The man was a stalwart handsome fellow of his class–though it was almost impossible to guess what that was save that it was not that which the world labels by exterior signs “gentleman.” He might easily have been some sort of a mechanic. He was certainly neither a clerk nor the follower of any of the unskilled professions. He was surely countrybred, for there was a largeness in his expression as well as his bearing that spoke distinctly of broad vistas and exercise. He was tall and broad-shouldered. He stood well on his feet, hampered as little by his six feet of height and fourteen stone weight as he was by the size of his hands. One would have easily backed him to ride well and shoot straight, though he probably never saw the inside of what is called a “drawing-room.”
There was the fire of a mighty emotion in his deep-set eyes. There were signs of a tremendous animal force in his square chin and thick neck, but it was balanced well by his broad brow and wide-set eyes. He seemed at this moment to hold himself in check with a rigid stubbornness that answered for his New England origin, and Puritan ancestry! Indeed, at the moment he addressed the woman, but for his eyes, he might have seemed as indifferent as any of the stone figures that upheld the iron girders of the roof above him!

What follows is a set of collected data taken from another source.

(** X20: with no state at all, both subcommands write their (empty) averages
    and then raise [ValueError]: [max(map(len, state_labels))] is applied to
    an empty sequence. *)
Theorem no_states_ValueError (cfg : config) :
  (exists file,
     AvgMatrixSubcommand_go as_completed worker_rng cfg 0 [] = Aborted ValueError file /\
     dom file = {[ "avg_rates"%string ]}) /\
  (exists file,
     AvgTraceSubcommand_go as_completed cfg 0 [] = Aborted ValueError file /\
     dom file = {[ "avg_rates"%string; "avg_conditional_fluxes"%string;
                   "avg_total_fluxes"%string; "state_labels"%string ]}).
Proof.
  split.
  - unfold AvgMatrixSubcommand_go, matrix_overall_futures. cbn [length Z.of_nat Z.eqb negb].
    change (state_pairs 0) with (@nil (Z * Z)). cbn [map]. rewrite as_completed_nil.
    cbn [collect_avg_rates scatter ret]. eexists. split; [reflexivity|].
    unfold stamp_in_file. rewrite lookup_insert_eq, insert_insert_eq.
    rewrite dom_insert_L, dom_empty_L. set_solver.
  - unfold AvgTraceSubcommand_go. cbn [length Z.of_nat Z.eqb negb].
    unfold average_total_fluxes, average_pairs. change (state_pairs 0) with (@nil (Z * Z)).
    change (xrange 0 0) with (@nil Z). cbn [efold ebind ret].
    unfold save_averages.
    do 3 (rewrite create_dataset_fresh
            by (rewrite ?lookup_insert_ne by discriminate; apply lookup_empty);
          cbn [ebind]).
    rewrite create_dataset_fresh.
    2:{ rewrite !lookup_stamp_in_file. repeat (destruct (decide _) as [E|_]; [discriminate E|]).
        rewrite !lookup_insert_ne by discriminate. apply lookup_empty. }
    eexists. split; [reflexivity|].
    rewrite dom_insert_L, !dom_stamp_in_file, !dom_insert_L, dom_empty_L. set_solver.
Qed.

End NoStates.

(** An instance: one state, bootstrap, no evolution. *)
Lemma trace_go_completes_only_single_state_witness :
  yields_all submission_order /\
  exists file,
    @AvgTraceSubcommand_go toy_trace submission_order (toy_config none 1 0 8 8) 1 ["a"]%string
      = Completed file /\
    (1 = 1 /\ (none = none \/ 8 = 0 \/ bootstrap = block \/
               evolution_windows none 1 0 8 8 = [])).
Proof.
  split; [apply submission_order_yields_all|].
  eexists. split; [vm_compute; reflexivity|].
  refine (@trace_go_completes_only_single_state toy_trace submission_order
            submission_order_yields_all (toy_config none 1 0 8 8) 1 ["a"]%string _ _).
  vm_compute; reflexivity.
Defined.

(** An instance: the matrix subcommand on an assignments file without
    states. *)
Lemma no_states_ValueError_witness :
  yields_all reverse_completion /\
  exists file,
    @AvgMatrixSubcommand_go (toy_kinetics 0) reverse_completion toy_worker_rng
       (toy_config blocked 1 0 4 2) 0 [] = Aborted ValueError file /\
    dom file = {[ "avg_rates"%string ]}.
Proof.
  split; [apply reverse_completion_yields_all|].
  exact (proj1 (@no_states_ValueError (toy_kinetics 0) toy_trace reverse_completion
                  toy_worker_rng reverse_completion_yields_all
                  (toy_config blocked 1 0 4 2))).
Defined.

(** ** More on block averaging *)

Lemma efold_unchanged {A S : Type} (body : S -> A -> exn + S) (l : list A) (s : S) :
  (forall s x, In x l -> body s x = inr s) -> efold body l s = inr s.
Proof.
  induction l as [|x l IH]; intros H; [reflexivity|].
  cbn [efold]. rewrite (H s x (or_introl eq_refl)). cbn [ebind].
  apply IH. intros s' y Hy. apply H. right. exact Hy.
Qed.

Still smiling archly she moved forward into the waiting room and, passing through the dense crowd that hung about the door, crossed the room to an open space.
Without a word the man followed.
The room was dimly lighted. The crowd that surged about them, coming and going, and sometimes pressing close on every side, seemed not to note them. And, if they had, they would have seen nothing more remarkable than an extremely pretty young woman conversing quietly with a big fellow in a reefer and long boots–a rig he carried well.
“Dora!” he said again, and then had to pause to steady his voice.
Dora wet her red lips with the pointed tip of her tiny tongue; swallowed nervously once or twice, before she spoke. She was now facing him, and still smiling.
He kept his eyes fixed on her face. He did not respond to the smile. His eyes were tragic. He seemed to be seeking something in her face as if he feared her mere words would not help him.
“Why, Zeke,” she said at last, when she realized that he could not get beyond her name, “I thought you had gone home an hour ago! Why didn’t you take the 5.15 train?”
“I changed my mind! To tell you the truth, I heard that you were in town this afternoon. I have been watching for you–for some time.”
“Well, all I can say is–you are foolish. Where’s the good for you fretting yourself so? I can take care of myself.”
“I can’t get used to you being about in the city streets alone.”
“How absurd!”
“I have been absurd a great many times of late–in your eyes. Our ideas don’t seem to agree any more.”
“No, Zeke, they don’t!”
“Why speak to me in that tone, Dora? Don’t do it!”
He looked over her head, as if to be sure of his hold on himself. He was ghastly white about his smooth-shaven, thick lips. Both hands were thrust deep into his reefer pockets.
“What’s come to you, Zeke?” she asked nervously. His was not exactly the face one would see unmoved!
He answered her without looking at her. It was evident he did not dare just yet. “Nothing much, I reckon. I’ve been a bit down all day. I really don’t know why, myself. I’ve had a queer presentiment, as if something were going to happen. As if something terrible were coming to me.”